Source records
(** * aws-os-dashboards: the SigV4 signing proxy of [index.js]

    A shallow embedding of the start-up code (option parsing, endpoint,
    region and target resolution, credential initialisation) and of the
    Express request pipeline (body capture, credential gate, health route,
    Basic-Auth gate, sign-and-forward handler, [proxyRes] hook), followed by
    the properties of the specification that are settled on it.

    JavaScript strings are [string]s, [undefined] is [None], objects used as
    maps ([process.env], header objects, the Basic-Auth [users] object) are
    [gmap]s keyed by strings, and request bodies are lists of bytes. *)

From Stdlib Require Import Strings.String Strings.Ascii NArith List Bool Strings.Byte Lia.
From stdpp Require Import base option strings gmap.

Open Scope string_scope.

(** ** JavaScript values used by the start-up code *)

Module Js.

(** Truthiness of a value that is a string or [undefined]:
    only [undefined] and the empty string are falsy. *)
Definition truthy (v : option string) : bool :=
  match v with
  | Some s => negb (String.eqb s "")
  | None => false
  end.

(** [a || b] *)
Definition or (a b : option string) : option string :=
  if truthy a then a else b.

(** Property key made from a value: [users[undefined]] is the key
    ["undefined"]. *)
Definition key (v : option string) : string :=
  match v with
  | Some s => s
  | None => "undefined"
  end.

(** [s.startsWith(p)], returning what follows [p]. *)
Fixpoint strip_prefix (p s : string) : option string :=
  match p, s with
  | EmptyString, _ => Some s
  | String a p', String c s' =>
      if Ascii.eqb a c then strip_prefix p' s' else None
  | String _ _, EmptyString => None
  end.

Definition starts_with (p s : string) : bool :=
  match strip_prefix p s with Some _ => true | None => false end.

(** [s.endsWith(p)] *)
Fixpoint ends_with (p s : string) : bool :=
  String.eqb p s ||
  match s with
  | EmptyString => false
  | String _ s' => ends_with p s'
  end.

(** [s.includes(p)] *)
Fixpoint includes (p s : string) : bool :=
  starts_with p s ||
  match s with
  | EmptyString => false
  | String _ s' => includes p s'
  end.

End Js.

(** ** Command line and environment *)

(** [process.env] *)
Abbreviation ProcessEnv := (gmap string string).

(** The options given a value on the command line and the positional
    arguments, as [hideBin(process.argv)] carries them. [None]: the flag is
    absent, or it stands alone with no value after it, in which case yargs
    takes the declared [default] (something falsy when that is undefined).
    The options u, a, s and l are declared without a type: yargs hands
    over a number when the text of their value reads as one, and the values
    here are the texts that do not. *)
Record Cli := {
  flag_b : option string;
  flag_p : option string;
  flag_r : option string;
  flag_u : option string;
  flag_a : option string;
  flag_s : option string;
  flag_H : option string;
  flag_l : option string;
  positional : list string
}.

(** [argv], the object yargs builds: each option is the flag's value when
    the flag is given one and the declared [default] otherwise. For the
    option s the default is [false], which [None] stands for: a lone [-s]
    leaves it false, and only a value after [-s] makes it truthy. *)
Record Argv := {
  argv_b : option string;
  argv_p : option string;
  argv_r : option string;
  argv_u : option string;
  argv_a : option string;
  argv_s : option string;
  argv_H : option string;
  argv_l : option string;
  argv_pos : list string   (* argv._ *)
}.

Definition with_default (flag dflt : option string) : option string :=
  match flag with
  | Some v => Some v
  | None => dflt
  end.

Task prompt ->
From the line holding "Fixpoint strip_prefix (p" through the last line above, reproduce each line exactly and add nothing.

Solution ->
Fixpoint strip_prefix (p s : string) : option string :=
  match p, s with
  | EmptyString, _ => Some s
  | String a p', String c s' =>
      if Ascii.eqb a c then strip_prefix p' s' else None
  | String _ _, EmptyString => None
  end.

Definition starts_with (p s : string) : bool :=
  match strip_prefix p s with Some _ => true | None => false end.

(** [s.endsWith(p)] *)
Fixpoint ends_with (p s : string) : bool :=
  String.eqb p s ||
  match s with
  | EmptyString => false
  | String _ s' => ends_with p s'
  end.

(** [s.includes(p)] *)
Fixpoint includes (p s : string) : bool :=
  starts_with p s ||
  match s with
  | EmptyString => false
  | String _ s' => includes p s'
  end.

End Js.

(** ** Command line and environment *)

(** [process.env] *)
Abbreviation ProcessEnv := (gmap string string).

(** The options given a value on the command line and the positional
    arguments, as [hideBin(process.argv)] carries them. [None]: the flag is
    absent, or it stands alone with no value after it, in which case yargs
    takes the declared [default] (something falsy when that is undefined).
    The options u, a, s and l are declared without a type: yargs hands
    over a number when the text of their value reads as one, and the values
    here are the texts that do not. *)
Record Cli := {
  flag_b : option string;
  flag_p : option string;
  flag_r : option string;
  flag_u : option string;
  flag_a : option string;
  flag_s : option string;
  flag_H : option string;
  flag_l : option string;
  positional : list string
}.

(** [argv], the object yargs builds: each option is the flag's value when
    the flag is given one and the declared [default] otherwise. For the
    option s the default is [false], which [None] stands for: a lone [-s]
    leaves it false, and only a value after [-s] makes it truthy. *)
Record Argv := {
  argv_b : option string;
  argv_p : option string;
  argv_r : option string;
  argv_u : option string;
  argv_a : option string;
  argv_s : option string;
  argv_H : option string;
  argv_l : option string;
  argv_pos : list string   (* argv._ *)
}.

Definition with_default (flag dflt : option string) : option string :=
  match flag with
  | Some v => Some v
  | None => dflt
  end.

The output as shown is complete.